Tengo que reconocer que en un primer momento me parecieron escasas las palabras que León XIV dirigió al millón de jóvenes, en la tarde del sábado, en Tor Vergata, y que más de uno saldría decepcionado del encuentro.

Me equivocaba. Se me habían olvidado dos cosas: que no era una Jornada Mundial de la Juventud sino el jubileo de los jóvenes y, la más importante, que la clave no estaba en los mensajes de León XIV sino en la acción del Espíritu Santo en cada uno de los presentes.

Por eso, el momento culmen de la vigilia fue la oración ante Jesús Sacramentado. Oración personal y en silencio, sólo interrumpido en ocasiones por el coro, que impresionó, tanto a los presentes como a los que lo vimos por televisión.
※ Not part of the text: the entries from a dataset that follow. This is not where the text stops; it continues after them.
Lemma sync_node_written ht d r b m d' n d'' :
  1 <= r → children_post ht d r b m d' → m !! r = Some n →
  is_Some (m !! (r / 2)) ∨ r = 1 → same d' d'' →
  let vers := negb (node_vers (root_vers ht) (nodes ht) r) in
  sync_post ht d r true (synced_nodes ht m r n)
    (set_dnodes d'' (<[(r, vers) := synced_image (set_nodes ht m) r n]> (d_nodes d''))).
Proof.
  intros Hr P Hn Hp Hsame vers. set (m' := synced_nodes ht m r n). set (im := synced_image _ _ _).
  assert (is_Some (m !! r)) as Hin by eauto.
  assert (m' !! r = Some (HNode false false im)) as Hm'r by by apply synced_nodes_eq.
  assert (∀ id, under r id → id ≠ r → m' !! id = m !! id) as Hm'.
  { intros id Hu Hne. unfold m'. rewrite synced_nodes_ne by done. apply mark_ne.
    apply under_le in Hu; [dlia|lia]. }
  assert (∀ c id, under r id → c / 2 = id → m !! c = m' !! c) as Hch.
  { intros c id Hu <-. symmetry. apply Hm'; [by apply under_down|]. apply under_le in Hu; [dlia|lia]. }
  assert (node_vers (root_vers ht) m r = node_vers (root_vers ht) (nodes ht) r) as Hvr.
  { apply node_vers_ext. intros _. apply (ch_outside _ _ _ _ _ _ P). intros Hu.
    apply under_le in Hu; [dlia|lia]. }
  constructor.
  - intros id. rewrite <- (ch_ids _ _ _ _ _ _ P id). unfold m', synced_nodes.
    rewrite lookup_alter_is_Some. apply mark_is_Some.
  - intros id Hu. assert (id ≠ r) by (intros ->; by apply Hu, under_refl).
    unfold m'. rewrite synced_nodes_ne by done. apply mark_ext. by apply (ch_outside _ _ _ _ _ _ P).
  - done.
  - intros id k Hu Hk. destruct (decide (id = r)) as [-> |Hne].
    + assert (k = HNode false false im) as -> by congruence. constructor; [done|done| |].
      * unfold valid. cbn [node im synced_image hash]. f_equal. unfold node_input.
        rewrite (child_hash_ext (set_nodes ht m) (set_nodes ht m') (2 * r)),
          (child_hash_ext (set_nodes ht m) (set_nodes ht m') (2 * r + 1)); [done|..];
          apply (Hch _ r (under_refl r)); dlia.
      * cbn [set_nodes nodes set_dnodes d_nodes]. unfold m'.
        rewrite (synced_nodes_vers _ _ _ _ _ _ Hr Hr Hin Hn Hp), Z.eqb_refl.
        replace (xorb _ _) with vers; [apply lookup_insert_eq|]. unfold vers.
        destruct (Z.eqb_spec r 1) as [-> |]; cbn; [by rewrite xorb_false_r|].
        rewrite xorb_true_r. f_equal. symmetry. exact Hvr.
    + rewrite Hm' in Hk by done. pose proof (ch_settled _ _ _ _ _ _ P id k Hu Hne Hk) as Hset.
      assert (1 <= id) as Hid1 by (apply under_le in Hu; lia).
      eapply settled_ext; [done|..]; cbn [set_nodes nodes set_dnodes d_nodes].
      * apply (Hch _ id Hu). dlia.
      * apply (Hch _ id Hu). dlia.
      * done.
      * unfold m'. rewrite (synced_nodes_vers _ _ _ _ _ _ Hr Hid1 Hin Hn Hp).
        destruct (Z.eqb_spec id r); [done|]. cbn. rewrite xorb_false_r.
        unfold node_vers. destruct (Z.eqb_spec id 1); [|done].
        apply under_le in Hu; lia.
      * rewrite lookup_insert_ne by congruence. by rewrite (same_nodes _ _ Hsame).
  - intros id k. destruct (decide (id = r)) as [-> |Hne].
    + rewrite Hm'r. intros [= <-]. destruct (ch_data _ _ _ _ _ _ P r n Hn) as (n0 & Hn0 & Hs).
      exists n0. by split.
    + unfold m'. rewrite synced_nodes_ne by done.
      assert (∀ x, m !! id = Some x → ∃ n0, nodes ht !! id = Some n0 ∧ same_data n0 x) as Hd
        by apply (ch_data _ _ _ _ _ _ P).
      unfold mark. destruct (true && _); [|apply Hd].
      destruct (decide (r / 2 = id)) as [<- |]; [|rewrite lookup_alter_ne by done; apply Hd].
      rewrite lookup_alter_eq. destruct (m !! (r / 2)) as [x|] eqn:E; [|done]. intros [= <-].
      destruct (Hd x eq_refl) as (n0 & Hn0 & Hs). exists n0. split; [done|].
      etrans; [done|]. apply same_data_toggled.
  - pose proof (sync_disk_same _ _ _ _ _ (ch_disk _ _ _ _ _ _ P) Hsame) as [A1 A2 A3 A4 A5].
    constructor; [done|done|done| |].
    2: { intros k Hk. cbn [set_dnodes d_nodes]. destruct (decide ((r, vers) = k)) as [<- |].
         - rewrite lookup_insert_eq. by eexists.
         - rewrite lookup_insert_ne by done. by apply A5. }
    intros id v Hv. cbn [set_dnodes d_nodes].
    rewrite lookup_insert_ne; [by apply A4|]. intros [= -> ?]. subst v.
    destruct Hv as [Hv|Hv]; [by apply Hv, under_refl|].
    unfold vers in Hv. by destruct (node_vers (root_vers ht) (nodes ht) id).
Qed.

Lemma wp_calc_node_hash ht id n (Q : _ → dev → Prop) R d :
  (∀ d', same d d' → Q (sha256 (node_input ht id (id =? 1) n)) d') →
  (∀ e d', same d d' → fault d e → R e d') →
  wp (calc_node_hash ht id n) Q R d.
Proof. intros HQ HR. unfold calc_node_hash. apply wp_bind, wp_ext; [|done]. intros. by apply HQ. Qed.

(** From here on the write of node [r] with the version settled. *)
Lemma wp_sync_write ht d r b m d0 n v htb :
  1 <= r → children_post ht d r b m d0 → m !! r = Some n →
  is_Some (m !! (r / 2)) ∨ r = 1 →
  htb = set_nodes ht (mark true r m) →
  v = negb (node_vers (root_vers ht) (nodes ht) r) →
  wp (digest ← calc_node_hash htb r (node n);
      let image := NodeImage digest (n_iv (node n)) (n_tag (node n)) (flags (node n)) in
      let ht := update_hnode htb r (λ _, HNode false false image) in
      _ ← rpc_write_node r v image;
      mret ht)
    (λ ht' d', ∃ m', ht' = set_nodes ht m' ∧ sync_post ht d r true m' d')
    (sync_failed ht r d) d0.
Proof.
  intros Hr P Hn Hp -> ->.
  assert (∀ e, fault d0 e → fault d e) as Hf.
  { intros e. apply (sd_faults _ _ _ _ (ch_disk _ _ _ _ _ _ P)). }
  pose proof (ch_disk _ _ _ _ _ _ P) as Hdisk.
  assert (sha256 (node_input (set_nodes ht (mark true r m)) r (r =? 1) (node n))
          = sha256 (node_input (set_nodes ht m) r (r =? 1) (node n))) as Hin.
  { f_equal. unfold node_input.
    rewrite (child_hash_ext (set_nodes ht (mark true r m)) (set_nodes ht m) (2 * r)),
      (child_hash_ext (set_nodes ht (mark true r m)) (set_nodes ht m) (2 * r + 1)); [done|..];
      apply mark_ne; dlia. }
  apply wp_bind, wp_calc_node_hash.
  - intros d1 Hd1. rewrite Hin. cbv zeta. apply wp_bind, wp_ext_write.
    + intros d2 Hd2. wp_steps. exists (synced_nodes ht m r n). split; [done|].
      pose proof (sync_node_written ht d r b m d0 n d2 Hr P Hn Hp ltac:(by etrans)) as W. apply W.
    + intros e d2 Hd2 Hf1.
      assert (same d0 d2) as Hs by (by etrans).
      assert (fault d0 e) as Hf0 by by apply (same_faults _ _ Hd1).
      split; (split; [|by apply Hf]).
      * by eapply sync_disk_same.
      * exact (post_disk _ _ _ _ _ _ (sync_node_written ht d r b m d0 n d2 Hr P Hn Hp Hs)).
  - intros e d1 Hd1 Hf0. split; [by eapply sync_disk_same|by apply Hf].
Qed.

Lemma wp_sync_node ht d r b m d0 :
  1 <= r → is_Some (nodes ht !! r) → (is_Some (nodes ht !! (r / 2)) ∨ r = 1) →
  sync_pre ht d r → children_post ht d r b m d0 →
  wp (htree_sync_node_to_storage (set_nodes ht m) r)
    (λ ht' d', ∃ b' m', ht' = set_nodes ht m' ∧ sync_post ht d r b' m' d')
    (sync_failed ht r d) d0.
Proof.
  intros Hr Hin Hpar Hpre P. unfold htree_sync_node_to_storage. cbn [set_nodes nodes].
  destruct (proj2 (ch_ids _ _ _ _ _ _ P r) Hin) as [n Hn]. rewrite Hn.
  destruct Hin as [n0 Hn0]. destruct (ch_root _ _ _ _ _ _ P n0 n Hn0 Hn) as [Hd Hu].
  apply wp_bind, wp_assert.
  { destruct (block_updated n) eqn:E; [|done].
    by rewrite Hd, (pre_upd _ _ _ Hpre r n0 (under_refl r) Hn0 (eq_sym Hu)). }
  destruct (n_dirty n) eqn:Ed; cbn [negb].
  2: { wp_steps. exists false, m. split; [done|]. by eapply sync_node_idle. }
  assert (¬ under r (r / 2)) as Hnu by (intros H1; apply under_le in H1; [dlia|done]).
  assert (m !! (r / 2) = nodes ht !! (r / 2)) as Hmp by by apply (ch_outside _ _ _ _ _ _ P).
  assert (is_Some (m !! (r / 2)) ∨ r = 1) as Hp by by rewrite Hmp.
  apply wp_bind. destruct (Z.eqb_spec r 1) as [-> |Hr1].
  - apply wp_ret. eapply wp_mono; [eapply (wp_sync_write ht d 1 b m d0 n); try done| |by intros].
    cbv beta. naive_solver.
  - destruct Hp as [[p Hpp]|]; [|done]. rewrite Hpp. apply wp_ret.
    eapply wp_mono; [eapply (wp_sync_write ht d r b m d0 n); try done; eauto| |by intros].
    + unfold mark. destruct (Z.eqb_spec r 1); [done|]. cbn [andb negb].
      unfold update_hnode, set_nodes. cbn. f_equal. apply alter_ext. intros x Hx.
      assert (x = p) as -> by congruence. done.
    + rewrite Hmp in Hpp. unfold node_vers. destruct (Z.eqb_spec r 1); [done|]. rewrite Hpp.
      change (Z.testbit (toggle (flags (node p)) (HTREE_NODE_COMMITTED_CHILD (r mod 2)))
        (HTREE_NODE_COMMITTED_CHILD (r mod 2)))
        with (child_bit (toggle (flags (node p)) (HTREE_NODE_COMMITTED_CHILD (r mod 2))) r).
      rewrite child_bit_toggle, Z.eqb_refl. apply xorb_true_r.
    + cbv beta. naive_solver.
Qed.

(** The traversal of the subtree of [r]. *)
Lemma wp_sync_traverse fuel ht d r :
  shape ht → 1 <= r → top ht < r * 2 ^ Z.of_nat fuel →
  (is_Some (nodes ht !! (r / 2)) ∨ r = 1) → sync_pre ht d r →
  wp (traverse_post_order (S fuel) htree_sync_node_to_storage ht r)
    (λ ht' d', ∃ b m, ht' = set_nodes ht m ∧ sync_post ht d r b m d')
    (sync_failed ht r d) d.
Proof.
  revert ht d r. induction fuel as [|fuel IH]; intros ht d r Hs Hr Hf Hpar Hpre.
  all: cbn [traverse_post_order]; destruct (nodes ht !! r) as [n|] eqn:E.
  2, 4: wp_steps; exists false, (nodes ht); split; [by destruct ht|];
    by apply sync_absent; [apply Hs|..].
  { assert (1 <= r <= top ht) by (by apply (shape_ids _ Hs); eauto).
    rewrite Z.pow_0_r in Hf. lia. }
  assert (is_Some (nodes ht !! r)) as Hin by eauto.
  rewrite Nat2Z.inj_succ, Z.pow_succ_r in Hf by lia.
  assert (0 < 2 ^ Z.of_nat fuel) by (apply Z.pow_pos_nonneg; lia).
  apply wp_bind. eapply wp_mono; [apply (IH ht d (2 * r)); [done|lia|lia| |]| |].
  { left. by rewrite half_left. }
  { by apply sync_pre_left. }
  2: { intros e d' [Hd Hf']. split; [|done]. by apply sync_disk_left. }
  cbv beta. intros ht1 d1 (b1 & m1 & -> & P1).
  apply wp_bind. eapply wp_mono; [apply (IH (set_nodes ht m1) d1 (2 * r + 1)); [|lia| | |]| |].
  { constructor; [|apply Hs..]. intros i. cbn. rewrite (post_ids _ _ _ _ _ _ P1). apply (shape_ids _ Hs). }
  { change (top (set_nodes ht m1)) with (top ht). lia. }
  { left. cbn. rewrite half_right. by apply (post_ids _ _ _ _ _ _ P1). }
  { by eapply sync_pre_right. }
  2: { intros e d' [Hd Hf']. split; [by eapply sync_disk_right|].
       by apply (sd_faults _ _ _ _ (post_disk _ _ _ _ _ _ P1)). }
  cbv beta. intros ht2 d2 (b2 & m2 & -> & P2).
  pose proof (sync_children _ _ _ _ _ _ _ _ _ Hr Hin P1 P2) as C.
  change (set_nodes (set_nodes ht m1) m2) with (set_nodes ht m2).
  by apply (wp_sync_node ht d r (b1 || b2)).
Qed.
End with_crypto.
Sí, el hombre necesita silencio, exterior y, sobre todo, interior, no como terapia a la contaminación acústica -ahora todo es contaminación- sino para poder escuchar a Dios, que nos habla en susurros. No les quepa la menor duda: el demonio provoca todo el ruido posible, a nuestro alrededor y dentro de nosotros, para que no escuchemos la voz del Espíritu Santo, que nos dice, con claridad meridiana, cuál es la voluntad de Dios para nosotros.
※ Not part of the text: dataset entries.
Lemma holds_dev0 : holds 4 [0] 1 (File 0 []) dev0.
Proof.
  unfold dev0. eapply wp_snd; [apply (wp_create 4 [0] empty_dev)| |].
  - intros e d'. by apply no_fault.
  - by intros ht d' (? & _).
Qed.

Lemma faults_dev0 e : ¬ fault dev0 e.
Proof. apply no_fault. vm_compute. reflexivity. Qed.

Lemma open_committed ht d :
  committed ht d → (∀ e, ¬ fault d e) → fst (tee_fs_htree_open false None (uuid ht) d) = Ok ht.
Proof.
  intros Hc Hf. pose proof (wp_open ht d Hc) as Hw. unfold wp in Hw.
  destruct (tee_fs_htree_open false None (uuid ht) d) as [[ht'|e|] d']; [| |done].
  - by destruct Hw as [_ ->].
  - by destruct (Hf e), Hw.
Qed.

(** Two blocks and a length. *)
Definition ops2 : list op := [OpWrite 0 (blk 1); OpWrite 1 (blk 2); OpLength 8; OpWrite 0 (blk 3)].

Lemma ops2_ok : ops_ok 4 (File 0 []) ops2.
Proof. cbn. unfold in_range. repeat split; lia || (vm_compute; lia). Qed.

Theorem htree_crash_atomic_witness :
  (holds 4 [0] 1 (File 0 []) dev0 ∧ 1 < UINT32_MAX ∧ ops_ok 4 (File 0 []) ops2)
  ∧ holds 4 [0] 2 (File 8 [blk 3; blk 2]) (snd (session [0] ops2 dev0)).
Proof.
  split; [split; [exact holds_dev0|split; [done|exact ops2_ok]]|].
  pose proof (htree_crash_atomic 4 [0] 1 (File 0 []) ops2 dev0 holds_dev0 eq_refl ops2_ok) as H.
  eapply wp_snd; [exact H| |].
  - intros e d' [Hf _]. exact (faults_dev0 _ Hf).
  - intros [ht h] d' [Hd _]. exact Hd.
Defined.

Theorem htree_reads_back_witness :
  (holds 4 [0] 1 (File 0 []) dev0 ∧ ops_ok 4 (File 0 []) ops2
   ∧ f_blocks (apply_ops (File 0 []) ops2) !! 0%nat = Some (blk 3))
  ∧ fst ((ht ← tee_fs_htree_open false None [0];
          ht ← run_ops ht ops2;
          r ← tee_fs_htree_read_block 4 (Some ht) 0;
          mret (tee_fs_htree_get_meta ht, r)) dev0) = Ok (8, blk 3).
Proof.
  split; [split; [exact holds_dev0|split; [exact ops2_ok|reflexivity]]|].
  eapply wp_fst; [exact (htree_reads_back 4 [0] 1 (File 0 []) ops2 0 (blk 3) dev0 holds_dev0 ops2_ok eq_refl)|].
  intros e. apply faults_dev0.
Defined.

Definition opened (o : outcome tee_result tee_fs_htree) : tee_fs_htree :=
  match o with Ok ht => ht | _ => Htree ∅ zero_head [] (Imeta 0 0) false [] end.
Definition image_okb (n : tee_fs_htree_node_image) : bool :=
  (List.length (hash n) =? 32)%nat && (List.length (n_iv n) =? 16)%nat
  && (List.length (n_tag n) =? 16)%nat && (0 <=? flags n) && (flags n <? 65536).

Lemma image_okb_ok n : image_okb n = true → image_ok n.
Proof.
  unfold image_okb. intros Hb. bools.
  repeat match goal with E : (_ =? _)%nat = true |- _ => apply Nat.eqb_eq in E end.
  by constructor.
Qed.

Lemma images_ok_check {K} `{Countable K} {A} (m : gmap K A) (f : A → tee_fs_htree_node_image) k n :
  forallb (λ p, image_okb (f p.2)) (map_to_list m) = true → m !! k = Some n → image_ok (f n).
Proof.
  intros Hb Hn. rewrite forallb_forall in Hb. apply image_okb_ok, (Hb (k, n)).
  by apply list_elem_of_In, elem_of_map_to_list.
Qed.

(** The file after two blocks were written in a second transaction, and the tree
    that transaction leaves. *)
Definition dev2 : dev := snd (session [0] ops2 dev0).
Definition ht2 : tee_fs_htree := opened (fst (tee_fs_htree_open false None [0] dev2)).

Lemma committed_ht2 : committed ht2 dev2.
Proof.
  assert (holds 4 [0] 2 (apply_ops (File 0 []) ops2) dev2) as (ht & Hu & _ & Hc & _).
  { unfold dev2. eapply wp_snd; [exact (wp_session 4 [0] 1 (File 0 []) ops2 dev0 holds_dev0 eq_refl ops2_ok)| |].
    - intros e d' [Hf _]. exact (faults_dev0 _ Hf).
    - intros [ht h] d' [Hd _]. exact Hd. }
  unfold ht2. rewrite <- Hu. rewrite (open_committed ht dev2 Hc); [exact Hc|].
  intros e. apply no_fault. vm_compute. reflexivity.
Qed.

(** The node images and the heads of the file with their versions exchanged, a node
    that belongs to no tree and, in [forged], another tag for block 1. *)
Definition swapped : dev :=
  let n v := default zero_image (d_nodes dev2 !! (1, v)) in
  let h v := default zero_head (d_heads dev2 !! v) in
  set_heads (set_dnodes dev2 (<[(7, true) := zero_image]> (<[(1, true) := n false]>
    (<[(1, false) := n true]> (d_nodes dev2))))) {[true := h false; false := h true]}.
Definition forged : dev :=
  set_dnodes dev2 (alter (λ n, NodeImage (hash n) (n_iv n) (replicate 16 0) (flags n)) (2, true) (d_nodes dev2)).

Definition reopened : tee_fs_htree := opened (fst (tee_fs_htree_open false (Some (root_hash ht2)) [0] swapped)).

(** The file with the versions exchanged is opened with the root hash, and the tree
    is the one that was committed; the file with the other tag is refused. *)
Theorem htree_integrity_witness :
  (committed ht2 dev2 ∧ images_ok swapped ∧ d_nodes swapped ≠ d_nodes dev2
   ∧ fst (tee_fs_htree_open false (Some (root_hash ht2)) [0] swapped) = Ok reopened)
  ∧ (nodes reopened = nodes ht2 ∧ wrap 64 (tee_fs_htree_get_meta reopened) = tee_fs_htree_get_meta ht2)
  ∧ fst (tee_fs_htree_open false (Some (root_hash ht2)) [0] forged) = Err TEE_ERROR_CORRUPT_OBJECT.
Proof.
  assert (images_ok swapped) as Hok.
  { intros k n. apply (images_ok_check _ (λ n, n)). vm_compute. reflexivity. }
  assert (∀ id n, nodes ht2 !! id = Some n → image_ok (node n)) as Him.
  { intros id n. apply (images_ok_check _ node). vm_compute. reflexivity. }
  assert (fst (tee_fs_htree_open false (Some (root_hash ht2)) [0] swapped) = Ok reopened) as E
    by (vm_compute; reflexivity).
  split; [split; [exact committed_ht2|split; [exact Hok|split; [|exact E]]]|split].
  - intros Hn. apply (f_equal (λ m, m !! (7, true))) in Hn. revert Hn. vm_compute. discriminate.
  - destruct (htree_integrity ht2 dev2 [0] swapped reopened
      (snd (tee_fs_htree_open false (Some (root_hash ht2)) [0] swapped)) committed_ht2 Him Hok)
      as [Hcoll|Hsame]; [| |exact Hsame].
    + revert E. generalize (tee_fs_htree_open false (Some (root_hash ht2)) [0] swapped).
      intros [o d]. simpl. by intros ->.
    + exfalso. revert Hcoll. apply no_node_collision. vm_compute. reflexivity.
  - vm_compute. reflexivity.
Defined.
End examples.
El silencio que vimos en Tor Vergata, además de impresionar a propios y extraños, nos llena de esperanza: Dios le habló a cada jóven y le mostró el camino. Esa fue la clave del encuentro y la gran enseñanza que nos deja, ahora que muchos comienzan sus vacaciones: entre comidas, tertulias infinitas y partidas de mus, encontrar un momento de silencio, preferiblemente ante el sagrario, para escuchar lo que Dios, que nos ama con locura y sólo quiere nuestra felicidad, tiene que decirnos a cada uno.